About this exercise –
Set down the records below in full, exactly as they read.
════
Lemma callAnd_fence style f f' b body : dialect style -> (style = QwenChatML -> f = f') -> callAnd style f b body = callAnd style f' b body.
Proof.
  intros [-> | ->] H; [by rewrite H|]. unfold callAnd, splitCalls. destruct (find _ body); [|done]. by rewrite (splitN_gemma _ f f').
Qed.

(** ** Openers *)

Lemma kinds_differ s i : occurs kQwenOpen s i -> occurs kBareOpen s i -> False.
Proof.
  intros [_ H1] [_ H2]. apply starts_spec in H1 as [t H1]. apply starts_spec in H2 as [u H2]. rewrite H1 in H2. done.
Qed.

Lemma opener_None style f s : opener style f s = None <-> find (openMarkerFor style) s = None /\ bareOpen style f s = None.
Proof. unfold opener. destruct (find (openMarkerFor style) s), (bareOpen style f s); cbn; naive_solver. Qed.

Lemma bareAt_app f s t q : bareAt f s q = true -> bareAt f (s ++ t) q = true.
Proof.
  intros H. pose proof (occurs_bound _ _ _ (bareAt_occurs _ _ _ H)) as Hb. apply bareAt_true in H as [H1 H2]. apply bareAt_true.
  rewrite drop_app_le, take_app_le by lia. split; [by apply starts_app|done].
Qed.

Lemma bareAt_app_inv f s t q : q + 10 <= length s -> bareAt f (s ++ t) q = true -> bareAt f s q = true.
Proof.
  intros Hl. rewrite !bareAt_true, take_app_le, drop_app_le by lia. intros [H1 H2]. split; [|done].
  eapply starts_app_inv; [|exact H1]. rewrite length_drop. change (length kBareOpen) with 10. lia.
Qed.

Lemma bareAt_drop f s k q : straddled s k = false -> bareAt (parity (take k s) f) (drop k s) q = bareAt f s (k + q).
Proof. intros H. unfold bareAt. by rewrite drop_drop, (parity_cut _ _ _ _ H). Qed.

Lemma opener_drop style f s k : dialect style -> (style = QwenChatML -> straddled s k = false) ->
  opener style f s = None -> opener style (parity (take k s) f) (drop k s) = None.
Proof.
  intros Hst Hk. rewrite !opener_None. intros [H1 H2]. split; [by apply find_drop_None|].
  destruct Hst as [-> | ->]; [|done]. rewrite bareOpen_None in *. intros j. by rewrite bareAt_drop by auto.
Qed.

Lemma bareOpen_app f s t q : bareOpen QwenChatML f s = Some q -> bareOpen QwenChatML f (s ++ t) = Some q.
Proof.
  rewrite !bareOpen_Some. intros [H1 H2]. split; [by apply bareAt_app|]. intros j Hj. apply not_true_iff_false. intros Ha.
  pose proof (occurs_bound _ _ _ (bareAt_occurs _ _ _ H1)) as Hb. change (length kBareOpen) with 10 in Hb.
  apply bareAt_app_inv in Ha; [|lia]. by rewrite H2 in Ha.
Qed.

Lemma bareOpen_beyond f s t q : bareOpen QwenChatML f s = None -> bareOpen QwenChatML f (s ++ t) = Some q ->
  length s < q + 10 /\ occurs kBareOpen (s ++ t) q.
Proof.
  rewrite bareOpen_None, bareOpen_Some. intros Hn [H _]. split; [|by eapply bareAt_occurs].
  destruct (Nat.le_gt_cases (q + 10) (length s)) as [Hl|]; [|lia]. apply bareAt_app_inv in H; [|done]. by rewrite Hn in H.
Qed.

(** An opener that is complete stays the first one. *)
Lemma opener_app style f s t h b : dialect style -> opener style f s = Some (h, b) -> opener style f (s ++ t) = Some (h, b).
Proof.
  intros [-> | ->]; unfold opener; cbn [openMarkerFor].
  2:{ cbn [bareOpen]. destruct (find kGemmaOpen s) as [o|] eqn:E; cbn [minPos fmap option_fmap option_map]; [|done]. rewrite (find_app _ _ t _ E). done. }
  destruct (find kQwenOpen s) as [o|] eqn:Eo, (bareOpen QwenChatML f s) as [q|] eqn:Eb; cbn [minPos fmap option_fmap option_map];
    rewrite ?(find_app _ _ t _ Eo), ?(bareOpen_app _ _ t _ Eb); try done; intros [= <- <-].
  - destruct (bareOpen QwenChatML f (s ++ t)) as [q|] eqn:Eq; [|done]. destruct (bareOpen_beyond _ _ _ _ Eb Eq) as [Hq _].
    apply find_Some in Eo as [Ho _]. apply occurs_bound in Ho. change (length kQwenOpen) with 11 in Ho.
    cbn. rewrite Nat.min_l by lia. do 2 f_equal. rewrite !bool_decide_eq_false_2 by (intros [=]; lia). done.
  - destruct (find kQwenOpen (s ++ t)) as [o|] eqn:Eq; [|done]. pose proof (find_beyond _ _ _ _ Eo Eq) as Hq.
    pose proof (bareOpen_app _ _ t _ Eb) as Eb'. apply bareOpen_Some in Eb' as [Hb' _]. apply bareAt_occurs in Hb'. apply find_Some in Eq as [Ho' _].
    assert (o <> q) by (intros ->; by eapply kinds_differ).
    apply bareOpen_Some in Eb as [Hb _]. apply bareAt_occurs, occurs_bound in Hb. change (length kQwenOpen) with 11 in Hq. change (length kBareOpen) with 10 in Hb.
    cbn. rewrite Nat.min_r by lia. do 2 f_equal. rewrite !(bool_decide_eq_true_2 (Some q = Some q)) by done.
    rewrite !bool_decide_eq_false_2 by (try done; intros [=]; lia). done.
Qed.

Lemma decide_shift n (a b : nat) : bool_decide (Some (n + a) = Some (n + b)) = bool_decide (Some a = Some b).
Proof. apply bool_decide_ext. split; intros [= ?]; f_equal; lia. Qed.

(** The most that is held back: one less than the longest opener. *)
Definition hold (style : Style) : nat := Nat.max (length (openMarkerFor style)) (match style with QwenChatML => length kBareOpen | _ => 0 end) - 1.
════
Response to the exercise –
Lemma callAnd_fence style f f' b body : dialect style -> (style = QwenChatML -> f = f') -> callAnd style f b body = callAnd style f' b body.
Proof.
  intros [-> | ->] H; [by rewrite H|]. unfold callAnd, splitCalls. destruct (find _ body); [|done]. by rewrite (splitN_gemma _ f f').
Qed.

(** ** Openers *)

Lemma kinds_differ s i : occurs kQwenOpen s i -> occurs kBareOpen s i -> False.
Proof.
  intros [_ H1] [_ H2]. apply starts_spec in H1 as [t H1]. apply starts_spec in H2 as [u H2]. rewrite H1 in H2. done.
Qed.

Lemma opener_None style f s : opener style f s = None <-> find (openMarkerFor style) s = None /\ bareOpen style f s = None.
Proof. unfold opener. destruct (find (openMarkerFor style) s), (bareOpen style f s); cbn; naive_solver. Qed.

Lemma bareAt_app f s t q : bareAt f s q = true -> bareAt f (s ++ t) q = true.
Proof.
  intros H. pose proof (occurs_bound _ _ _ (bareAt_occurs _ _ _ H)) as Hb. apply bareAt_true in H as [H1 H2]. apply bareAt_true.
  rewrite drop_app_le, take_app_le by lia. split; [by apply starts_app|done].
Qed.

Lemma bareAt_app_inv f s t q : q + 10 <= length s -> bareAt f (s ++ t) q = true -> bareAt f s q = true.
Proof.
  intros Hl. rewrite !bareAt_true, take_app_le, drop_app_le by lia. intros [H1 H2]. split; [|done].
  eapply starts_app_inv; [|exact H1]. rewrite length_drop. change (length kBareOpen) with 10. lia.
Qed.

Lemma bareAt_drop f s k q : straddled s k = false -> bareAt (parity (take k s) f) (drop k s) q = bareAt f s (k + q).
Proof. intros H. unfold bareAt. by rewrite drop_drop, (parity_cut _ _ _ _ H). Qed.

Lemma opener_drop style f s k : dialect style -> (style = QwenChatML -> straddled s k = false) ->
  opener style f s = None -> opener style (parity (take k s) f) (drop k s) = None.
Proof.
  intros Hst Hk. rewrite !opener_None. intros [H1 H2]. split; [by apply find_drop_None|].
  destruct Hst as [-> | ->]; [|done]. rewrite bareOpen_None in *. intros j. by rewrite bareAt_drop by auto.
Qed.

Lemma bareOpen_app f s t q : bareOpen QwenChatML f s = Some q -> bareOpen QwenChatML f (s ++ t) = Some q.
Proof.
  rewrite !bareOpen_Some. intros [H1 H2]. split; [by apply bareAt_app|]. intros j Hj. apply not_true_iff_false. intros Ha.
  pose proof (occurs_bound _ _ _ (bareAt_occurs _ _ _ H1)) as Hb. change (length kBareOpen) with 10 in Hb.
  apply bareAt_app_inv in Ha; [|lia]. by rewrite H2 in Ha.
Qed.

Lemma bareOpen_beyond f s t q : bareOpen QwenChatML f s = None -> bareOpen QwenChatML f (s ++ t) = Some q ->
  length s < q + 10 /\ occurs kBareOpen (s ++ t) q.
Proof.
  rewrite bareOpen_None, bareOpen_Some. intros Hn [H _]. split; [|by eapply bareAt_occurs].
  destruct (Nat.le_gt_cases (q + 10) (length s)) as [Hl|]; [|lia]. apply bareAt_app_inv in H; [|done]. by rewrite Hn in H.
Qed.

(** An opener that is complete stays the first one. *)
Lemma opener_app style f s t h b : dialect style -> opener style f s = Some (h, b) -> opener style f (s ++ t) = Some (h, b).
Proof.
  intros [-> | ->]; unfold opener; cbn [openMarkerFor].
  2:{ cbn [bareOpen]. destruct (find kGemmaOpen s) as [o|] eqn:E; cbn [minPos fmap option_fmap option_map]; [|done]. rewrite (find_app _ _ t _ E). done. }
  destruct (find kQwenOpen s) as [o|] eqn:Eo, (bareOpen QwenChatML f s) as [q|] eqn:Eb; cbn [minPos fmap option_fmap option_map];
    rewrite ?(find_app _ _ t _ Eo), ?(bareOpen_app _ _ t _ Eb); try done; intros [= <- <-].
  - destruct (bareOpen QwenChatML f (s ++ t)) as [q|] eqn:Eq; [|done]. destruct (bareOpen_beyond _ _ _ _ Eb Eq) as [Hq _].
    apply find_Some in Eo as [Ho _]. apply occurs_bound in Ho. change (length kQwenOpen) with 11 in Ho.
    cbn. rewrite Nat.min_l by lia. do 2 f_equal. rewrite !bool_decide_eq_false_2 by (intros [=]; lia). done.
  - destruct (find kQwenOpen (s ++ t)) as [o|] eqn:Eq; [|done]. pose proof (find_beyond _ _ _ _ Eo Eq) as Hq.
    pose proof (bareOpen_app _ _ t _ Eb) as Eb'. apply bareOpen_Some in Eb' as [Hb' _]. apply bareAt_occurs in Hb'. apply find_Some in Eq as [Ho' _].
    assert (o <> q) by (intros ->; by eapply kinds_differ).
    apply bareOpen_Some in Eb as [Hb _]. apply bareAt_occurs, occurs_bound in Hb. change (length kQwenOpen) with 11 in Hq. change (length kBareOpen) with 10 in Hb.
    cbn. rewrite Nat.min_r by lia. do 2 f_equal. rewrite !(bool_decide_eq_true_2 (Some q = Some q)) by done.
    rewrite !bool_decide_eq_false_2 by (try done; intros [=]; lia). done.
Qed.

Lemma decide_shift n (a b : nat) : bool_decide (Some (n + a) = Some (n + b)) = bool_decide (Some a = Some b).
Proof. apply bool_decide_ext. split; intros [= ?]; f_equal; lia. Qed.

(** The most that is held back: one less than the longest opener. *)
Definition hold (style : Style) : nat := Nat.max (length (openMarkerFor style)) (match style with QwenChatML => length kBareOpen | _ => 0 end) - 1.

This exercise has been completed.